**What you are asked to do**
Copy exactly the line that contains "Definition network_of (l2_network_device" plus all remaining lines of the data, and leave out every line before it.

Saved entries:

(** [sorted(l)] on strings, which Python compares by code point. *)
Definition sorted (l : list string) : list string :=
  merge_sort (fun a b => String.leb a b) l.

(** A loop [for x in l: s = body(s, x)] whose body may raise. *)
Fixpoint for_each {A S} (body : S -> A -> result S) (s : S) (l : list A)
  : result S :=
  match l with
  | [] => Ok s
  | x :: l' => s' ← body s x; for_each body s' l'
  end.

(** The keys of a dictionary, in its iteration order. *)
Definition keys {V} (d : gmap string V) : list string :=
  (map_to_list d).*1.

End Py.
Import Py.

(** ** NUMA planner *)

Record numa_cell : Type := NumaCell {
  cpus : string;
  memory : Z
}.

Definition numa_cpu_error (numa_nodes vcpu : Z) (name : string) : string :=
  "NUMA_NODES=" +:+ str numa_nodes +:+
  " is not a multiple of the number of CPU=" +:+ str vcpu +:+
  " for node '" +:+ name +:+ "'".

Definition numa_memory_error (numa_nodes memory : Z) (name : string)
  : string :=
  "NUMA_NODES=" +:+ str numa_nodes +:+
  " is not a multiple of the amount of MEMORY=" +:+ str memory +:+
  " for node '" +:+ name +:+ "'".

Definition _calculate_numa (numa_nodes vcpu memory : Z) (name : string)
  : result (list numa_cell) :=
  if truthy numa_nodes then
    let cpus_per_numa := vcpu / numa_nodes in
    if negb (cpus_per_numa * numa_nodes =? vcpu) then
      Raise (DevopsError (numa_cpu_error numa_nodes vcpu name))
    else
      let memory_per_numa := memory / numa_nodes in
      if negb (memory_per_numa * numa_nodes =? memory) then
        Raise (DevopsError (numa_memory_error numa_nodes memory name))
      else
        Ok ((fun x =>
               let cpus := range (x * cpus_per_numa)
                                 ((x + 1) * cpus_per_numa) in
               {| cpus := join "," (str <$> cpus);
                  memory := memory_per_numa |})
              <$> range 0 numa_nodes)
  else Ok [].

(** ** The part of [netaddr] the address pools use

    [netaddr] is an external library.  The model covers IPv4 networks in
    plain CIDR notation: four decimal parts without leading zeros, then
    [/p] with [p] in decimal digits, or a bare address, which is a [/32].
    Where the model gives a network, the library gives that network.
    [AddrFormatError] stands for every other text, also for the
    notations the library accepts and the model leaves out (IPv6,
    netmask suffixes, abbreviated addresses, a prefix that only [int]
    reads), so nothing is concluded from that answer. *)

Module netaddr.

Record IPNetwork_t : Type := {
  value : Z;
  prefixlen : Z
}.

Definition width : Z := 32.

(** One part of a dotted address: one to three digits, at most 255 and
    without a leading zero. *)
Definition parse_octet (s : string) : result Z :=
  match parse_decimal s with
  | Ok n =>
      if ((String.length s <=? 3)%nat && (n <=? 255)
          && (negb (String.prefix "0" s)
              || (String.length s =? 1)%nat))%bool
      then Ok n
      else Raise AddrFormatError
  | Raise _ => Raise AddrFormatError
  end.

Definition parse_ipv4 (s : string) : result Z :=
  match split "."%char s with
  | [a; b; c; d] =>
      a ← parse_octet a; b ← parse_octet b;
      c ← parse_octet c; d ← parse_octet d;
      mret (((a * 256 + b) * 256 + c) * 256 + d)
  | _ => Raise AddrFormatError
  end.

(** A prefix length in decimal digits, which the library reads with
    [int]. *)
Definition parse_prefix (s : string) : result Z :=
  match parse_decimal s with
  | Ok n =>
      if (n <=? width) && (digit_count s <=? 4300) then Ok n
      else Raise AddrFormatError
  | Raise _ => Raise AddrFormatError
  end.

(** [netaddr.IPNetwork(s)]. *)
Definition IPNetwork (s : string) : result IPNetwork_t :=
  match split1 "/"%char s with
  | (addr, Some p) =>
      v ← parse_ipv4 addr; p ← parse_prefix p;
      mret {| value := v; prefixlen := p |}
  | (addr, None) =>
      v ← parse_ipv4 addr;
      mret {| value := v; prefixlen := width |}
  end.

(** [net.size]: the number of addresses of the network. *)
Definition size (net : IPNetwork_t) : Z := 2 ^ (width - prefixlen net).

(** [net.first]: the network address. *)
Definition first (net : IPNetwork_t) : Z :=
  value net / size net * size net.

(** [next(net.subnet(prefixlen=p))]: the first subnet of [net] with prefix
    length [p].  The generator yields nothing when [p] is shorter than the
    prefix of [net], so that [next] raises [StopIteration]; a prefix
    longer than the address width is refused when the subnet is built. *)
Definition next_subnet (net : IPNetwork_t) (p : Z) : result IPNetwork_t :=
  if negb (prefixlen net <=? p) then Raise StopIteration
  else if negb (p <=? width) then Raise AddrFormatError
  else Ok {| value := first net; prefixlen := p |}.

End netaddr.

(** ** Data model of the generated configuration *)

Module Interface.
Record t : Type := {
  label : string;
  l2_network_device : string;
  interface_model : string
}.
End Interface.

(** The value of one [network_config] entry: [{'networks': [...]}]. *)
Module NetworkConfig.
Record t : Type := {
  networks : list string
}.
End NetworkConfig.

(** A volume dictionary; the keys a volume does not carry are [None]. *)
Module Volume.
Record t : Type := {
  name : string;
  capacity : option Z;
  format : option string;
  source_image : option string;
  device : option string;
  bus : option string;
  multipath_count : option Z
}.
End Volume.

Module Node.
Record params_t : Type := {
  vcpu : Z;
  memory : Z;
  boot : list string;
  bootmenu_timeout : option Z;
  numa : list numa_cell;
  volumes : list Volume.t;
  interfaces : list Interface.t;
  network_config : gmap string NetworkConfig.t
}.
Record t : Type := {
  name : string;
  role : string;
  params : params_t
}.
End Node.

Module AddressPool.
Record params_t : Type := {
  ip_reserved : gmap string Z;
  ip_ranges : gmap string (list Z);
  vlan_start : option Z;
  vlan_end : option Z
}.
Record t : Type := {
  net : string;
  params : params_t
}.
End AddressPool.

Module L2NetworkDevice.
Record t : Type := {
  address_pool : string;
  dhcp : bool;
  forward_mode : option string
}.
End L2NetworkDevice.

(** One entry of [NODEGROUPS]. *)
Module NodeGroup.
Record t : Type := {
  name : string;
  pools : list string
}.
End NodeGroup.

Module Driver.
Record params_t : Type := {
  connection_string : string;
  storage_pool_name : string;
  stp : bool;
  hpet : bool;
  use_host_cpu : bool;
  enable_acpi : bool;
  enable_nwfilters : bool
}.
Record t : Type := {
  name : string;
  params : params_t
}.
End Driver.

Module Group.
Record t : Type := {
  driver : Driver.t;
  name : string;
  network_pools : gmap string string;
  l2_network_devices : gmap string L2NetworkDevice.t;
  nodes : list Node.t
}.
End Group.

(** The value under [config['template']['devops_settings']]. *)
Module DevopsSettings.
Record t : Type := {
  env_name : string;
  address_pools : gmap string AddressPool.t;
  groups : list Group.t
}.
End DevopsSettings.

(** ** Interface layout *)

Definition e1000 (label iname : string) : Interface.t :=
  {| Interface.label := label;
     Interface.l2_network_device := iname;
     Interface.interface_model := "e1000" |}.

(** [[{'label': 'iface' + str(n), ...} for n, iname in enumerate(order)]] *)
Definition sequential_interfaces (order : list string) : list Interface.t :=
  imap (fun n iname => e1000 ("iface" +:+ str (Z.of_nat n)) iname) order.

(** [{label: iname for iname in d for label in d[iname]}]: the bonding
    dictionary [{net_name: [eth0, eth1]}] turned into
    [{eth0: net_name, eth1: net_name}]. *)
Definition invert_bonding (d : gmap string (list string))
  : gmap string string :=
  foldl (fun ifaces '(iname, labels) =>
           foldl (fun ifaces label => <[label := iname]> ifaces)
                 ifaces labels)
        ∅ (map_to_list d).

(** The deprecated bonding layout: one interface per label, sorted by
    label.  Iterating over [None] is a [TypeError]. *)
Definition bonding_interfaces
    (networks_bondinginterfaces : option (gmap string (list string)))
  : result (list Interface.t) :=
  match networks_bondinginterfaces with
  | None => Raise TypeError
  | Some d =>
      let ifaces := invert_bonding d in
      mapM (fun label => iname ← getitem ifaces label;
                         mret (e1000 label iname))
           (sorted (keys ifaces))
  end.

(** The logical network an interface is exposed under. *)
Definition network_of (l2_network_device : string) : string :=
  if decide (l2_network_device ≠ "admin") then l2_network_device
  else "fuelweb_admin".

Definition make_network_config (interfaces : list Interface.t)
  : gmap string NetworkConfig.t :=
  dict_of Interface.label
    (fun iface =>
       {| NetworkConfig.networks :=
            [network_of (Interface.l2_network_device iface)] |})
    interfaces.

**Answer for the task**
Definition network_of (l2_network_device : string) : string :=
  if decide (l2_network_device ≠ "admin") then l2_network_device
  else "fuelweb_admin".

Definition make_network_config (interfaces : list Interface.t)
  : gmap string NetworkConfig.t :=
  dict_of Interface.label
    (fun iface =>
       {| NetworkConfig.networks :=
            [network_of (Interface.l2_network_device iface)] |})
    interfaces.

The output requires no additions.